--- WHAT TO WORK ON ---
Print, in exact form, the lines below from the one containing "Lemma no_loops p" through the one containing "pose proof (pstep_rank", and omit all others.

--- ENTRIES SHOWN ---
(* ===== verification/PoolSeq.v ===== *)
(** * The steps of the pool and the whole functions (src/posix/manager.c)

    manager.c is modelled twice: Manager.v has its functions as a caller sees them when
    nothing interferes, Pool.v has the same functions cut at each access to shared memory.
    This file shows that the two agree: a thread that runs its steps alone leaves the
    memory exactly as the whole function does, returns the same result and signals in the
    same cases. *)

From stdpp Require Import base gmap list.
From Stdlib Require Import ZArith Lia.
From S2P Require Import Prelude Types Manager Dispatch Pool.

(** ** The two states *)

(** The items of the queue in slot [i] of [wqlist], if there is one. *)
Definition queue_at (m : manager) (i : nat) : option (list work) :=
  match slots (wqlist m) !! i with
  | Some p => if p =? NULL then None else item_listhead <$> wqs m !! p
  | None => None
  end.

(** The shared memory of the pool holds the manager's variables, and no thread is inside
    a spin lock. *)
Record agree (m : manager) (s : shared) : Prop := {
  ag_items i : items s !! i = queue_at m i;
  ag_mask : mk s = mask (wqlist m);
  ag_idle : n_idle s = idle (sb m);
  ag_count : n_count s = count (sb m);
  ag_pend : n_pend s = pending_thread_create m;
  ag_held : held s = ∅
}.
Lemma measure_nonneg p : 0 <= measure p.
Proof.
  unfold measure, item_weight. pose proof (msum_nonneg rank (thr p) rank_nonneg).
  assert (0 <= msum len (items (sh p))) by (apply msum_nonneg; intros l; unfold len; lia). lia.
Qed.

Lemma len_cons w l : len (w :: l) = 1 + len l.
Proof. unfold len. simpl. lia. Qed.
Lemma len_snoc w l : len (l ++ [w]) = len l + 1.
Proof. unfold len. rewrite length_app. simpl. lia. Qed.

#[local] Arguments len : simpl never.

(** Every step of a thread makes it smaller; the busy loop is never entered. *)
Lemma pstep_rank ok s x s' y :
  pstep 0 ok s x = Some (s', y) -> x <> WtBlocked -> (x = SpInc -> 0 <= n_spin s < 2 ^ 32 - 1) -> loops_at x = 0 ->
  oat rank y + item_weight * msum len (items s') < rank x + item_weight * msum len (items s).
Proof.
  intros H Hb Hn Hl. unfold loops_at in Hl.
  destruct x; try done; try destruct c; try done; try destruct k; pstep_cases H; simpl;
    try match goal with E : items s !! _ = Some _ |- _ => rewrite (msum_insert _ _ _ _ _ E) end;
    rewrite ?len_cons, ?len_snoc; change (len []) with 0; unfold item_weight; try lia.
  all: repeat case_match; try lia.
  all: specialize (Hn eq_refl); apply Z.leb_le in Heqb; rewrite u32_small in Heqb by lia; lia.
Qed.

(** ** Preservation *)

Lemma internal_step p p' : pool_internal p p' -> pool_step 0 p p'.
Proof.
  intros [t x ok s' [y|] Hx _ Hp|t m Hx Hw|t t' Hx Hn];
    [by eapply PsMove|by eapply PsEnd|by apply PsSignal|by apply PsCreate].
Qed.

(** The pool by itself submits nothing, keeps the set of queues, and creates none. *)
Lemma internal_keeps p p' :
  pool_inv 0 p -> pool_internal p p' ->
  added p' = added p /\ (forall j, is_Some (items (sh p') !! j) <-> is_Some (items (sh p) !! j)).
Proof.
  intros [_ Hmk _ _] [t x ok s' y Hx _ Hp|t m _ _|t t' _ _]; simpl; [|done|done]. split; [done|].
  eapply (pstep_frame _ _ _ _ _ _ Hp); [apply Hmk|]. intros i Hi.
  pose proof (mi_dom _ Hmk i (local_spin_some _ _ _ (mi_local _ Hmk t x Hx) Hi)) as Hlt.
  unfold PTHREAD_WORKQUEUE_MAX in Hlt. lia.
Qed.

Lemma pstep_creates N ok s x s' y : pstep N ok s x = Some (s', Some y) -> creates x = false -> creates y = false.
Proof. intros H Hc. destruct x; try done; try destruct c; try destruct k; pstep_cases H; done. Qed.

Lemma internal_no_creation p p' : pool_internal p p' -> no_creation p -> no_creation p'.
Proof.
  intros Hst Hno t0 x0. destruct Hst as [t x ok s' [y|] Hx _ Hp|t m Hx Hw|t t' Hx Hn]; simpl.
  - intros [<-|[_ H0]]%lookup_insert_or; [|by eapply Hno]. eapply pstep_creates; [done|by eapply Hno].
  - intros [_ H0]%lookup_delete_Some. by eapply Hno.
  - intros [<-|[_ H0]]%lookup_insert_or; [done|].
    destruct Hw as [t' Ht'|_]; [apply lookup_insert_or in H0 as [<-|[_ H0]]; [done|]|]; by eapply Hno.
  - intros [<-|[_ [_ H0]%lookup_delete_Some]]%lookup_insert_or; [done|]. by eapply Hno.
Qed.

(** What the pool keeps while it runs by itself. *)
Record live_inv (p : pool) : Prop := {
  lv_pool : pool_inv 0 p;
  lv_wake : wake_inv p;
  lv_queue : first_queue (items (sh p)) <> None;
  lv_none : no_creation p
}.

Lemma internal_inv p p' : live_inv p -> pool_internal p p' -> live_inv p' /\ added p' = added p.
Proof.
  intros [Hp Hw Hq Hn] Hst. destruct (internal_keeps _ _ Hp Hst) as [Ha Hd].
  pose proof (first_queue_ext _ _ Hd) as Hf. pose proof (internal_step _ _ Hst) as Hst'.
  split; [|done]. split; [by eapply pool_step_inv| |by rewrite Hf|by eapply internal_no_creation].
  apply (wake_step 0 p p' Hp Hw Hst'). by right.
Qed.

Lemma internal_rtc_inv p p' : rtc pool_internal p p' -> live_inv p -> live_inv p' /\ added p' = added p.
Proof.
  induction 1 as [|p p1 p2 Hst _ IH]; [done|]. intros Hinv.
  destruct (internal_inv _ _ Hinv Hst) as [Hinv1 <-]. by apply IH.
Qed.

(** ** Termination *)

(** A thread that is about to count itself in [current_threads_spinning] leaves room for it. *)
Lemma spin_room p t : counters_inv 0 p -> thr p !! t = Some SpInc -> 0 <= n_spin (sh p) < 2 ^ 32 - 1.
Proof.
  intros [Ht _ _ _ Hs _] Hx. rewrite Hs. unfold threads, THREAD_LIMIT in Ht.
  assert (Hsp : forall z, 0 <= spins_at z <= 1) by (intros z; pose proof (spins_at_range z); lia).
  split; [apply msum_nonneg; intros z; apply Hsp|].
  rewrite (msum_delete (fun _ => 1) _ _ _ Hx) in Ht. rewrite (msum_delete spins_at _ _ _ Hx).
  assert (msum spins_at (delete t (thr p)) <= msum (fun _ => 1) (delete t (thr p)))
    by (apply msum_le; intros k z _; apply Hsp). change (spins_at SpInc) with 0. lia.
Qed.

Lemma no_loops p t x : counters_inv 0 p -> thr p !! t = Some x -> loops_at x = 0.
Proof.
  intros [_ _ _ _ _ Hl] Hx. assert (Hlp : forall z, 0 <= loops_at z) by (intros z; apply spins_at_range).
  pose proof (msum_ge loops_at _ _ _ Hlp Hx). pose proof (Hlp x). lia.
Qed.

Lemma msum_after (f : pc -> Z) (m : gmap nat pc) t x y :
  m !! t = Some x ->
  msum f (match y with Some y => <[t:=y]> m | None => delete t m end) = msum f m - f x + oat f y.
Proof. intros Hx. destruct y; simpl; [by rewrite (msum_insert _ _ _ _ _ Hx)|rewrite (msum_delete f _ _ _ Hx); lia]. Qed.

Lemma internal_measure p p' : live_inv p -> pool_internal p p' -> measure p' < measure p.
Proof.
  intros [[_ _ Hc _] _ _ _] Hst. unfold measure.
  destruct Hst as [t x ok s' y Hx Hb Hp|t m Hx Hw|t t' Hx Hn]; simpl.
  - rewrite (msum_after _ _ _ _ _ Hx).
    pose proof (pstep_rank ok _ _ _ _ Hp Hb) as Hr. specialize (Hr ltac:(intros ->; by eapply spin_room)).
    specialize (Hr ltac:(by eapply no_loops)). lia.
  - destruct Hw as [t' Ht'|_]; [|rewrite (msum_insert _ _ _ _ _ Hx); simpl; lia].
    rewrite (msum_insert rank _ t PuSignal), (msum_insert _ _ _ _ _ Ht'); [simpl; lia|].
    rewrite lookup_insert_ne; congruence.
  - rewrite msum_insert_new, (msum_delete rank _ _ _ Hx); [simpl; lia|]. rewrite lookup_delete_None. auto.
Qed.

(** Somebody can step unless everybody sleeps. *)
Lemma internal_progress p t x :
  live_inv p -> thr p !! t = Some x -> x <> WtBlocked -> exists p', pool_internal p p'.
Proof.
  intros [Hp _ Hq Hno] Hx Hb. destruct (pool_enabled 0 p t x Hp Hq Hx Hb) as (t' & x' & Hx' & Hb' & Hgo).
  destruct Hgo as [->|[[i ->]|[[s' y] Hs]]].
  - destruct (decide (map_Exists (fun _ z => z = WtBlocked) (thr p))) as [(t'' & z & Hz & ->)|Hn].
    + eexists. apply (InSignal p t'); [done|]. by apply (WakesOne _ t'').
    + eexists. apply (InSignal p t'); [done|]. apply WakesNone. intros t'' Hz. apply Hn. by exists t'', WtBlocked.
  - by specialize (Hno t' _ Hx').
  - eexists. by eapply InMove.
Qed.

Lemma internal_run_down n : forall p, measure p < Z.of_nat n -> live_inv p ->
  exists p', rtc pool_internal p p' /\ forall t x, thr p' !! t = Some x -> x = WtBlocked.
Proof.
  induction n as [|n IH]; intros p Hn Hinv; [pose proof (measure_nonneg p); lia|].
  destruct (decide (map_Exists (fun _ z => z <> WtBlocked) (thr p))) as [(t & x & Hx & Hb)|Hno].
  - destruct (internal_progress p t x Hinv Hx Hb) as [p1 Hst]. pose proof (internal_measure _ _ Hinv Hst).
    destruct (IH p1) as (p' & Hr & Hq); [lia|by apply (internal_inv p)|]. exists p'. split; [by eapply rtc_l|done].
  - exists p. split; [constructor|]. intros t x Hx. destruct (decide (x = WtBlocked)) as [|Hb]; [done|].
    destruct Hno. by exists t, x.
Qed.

--- ANSWER SECTION ---
Lemma no_loops p t x : counters_inv 0 p -> thr p !! t = Some x -> loops_at x = 0.
Proof.
  intros [_ _ _ _ _ Hl] Hx. assert (Hlp : forall z, 0 <= loops_at z) by (intros z; apply spins_at_range).
  pose proof (msum_ge loops_at _ _ _ Hlp Hx). pose proof (Hlp x). lia.
Qed.

Lemma msum_after (f : pc -> Z) (m : gmap nat pc) t x y :
  m !! t = Some x ->
  msum f (match y with Some y => <[t:=y]> m | None => delete t m end) = msum f m - f x + oat f y.
Proof. intros Hx. destruct y; simpl; [by rewrite (msum_insert _ _ _ _ _ Hx)|rewrite (msum_delete f _ _ _ Hx); lia]. Qed.

Lemma internal_measure p p' : live_inv p -> pool_internal p p' -> measure p' < measure p.
Proof.
  intros [[_ _ Hc _] _ _ _] Hst. unfold measure.
  destruct Hst as [t x ok s' y Hx Hb Hp|t m Hx Hw|t t' Hx Hn]; simpl.
  - rewrite (msum_after _ _ _ _ _ Hx).
    pose proof (pstep_rank ok _ _ _ _ Hp Hb) as Hr. specialize (Hr ltac:(intros ->; by eapply spin_room)).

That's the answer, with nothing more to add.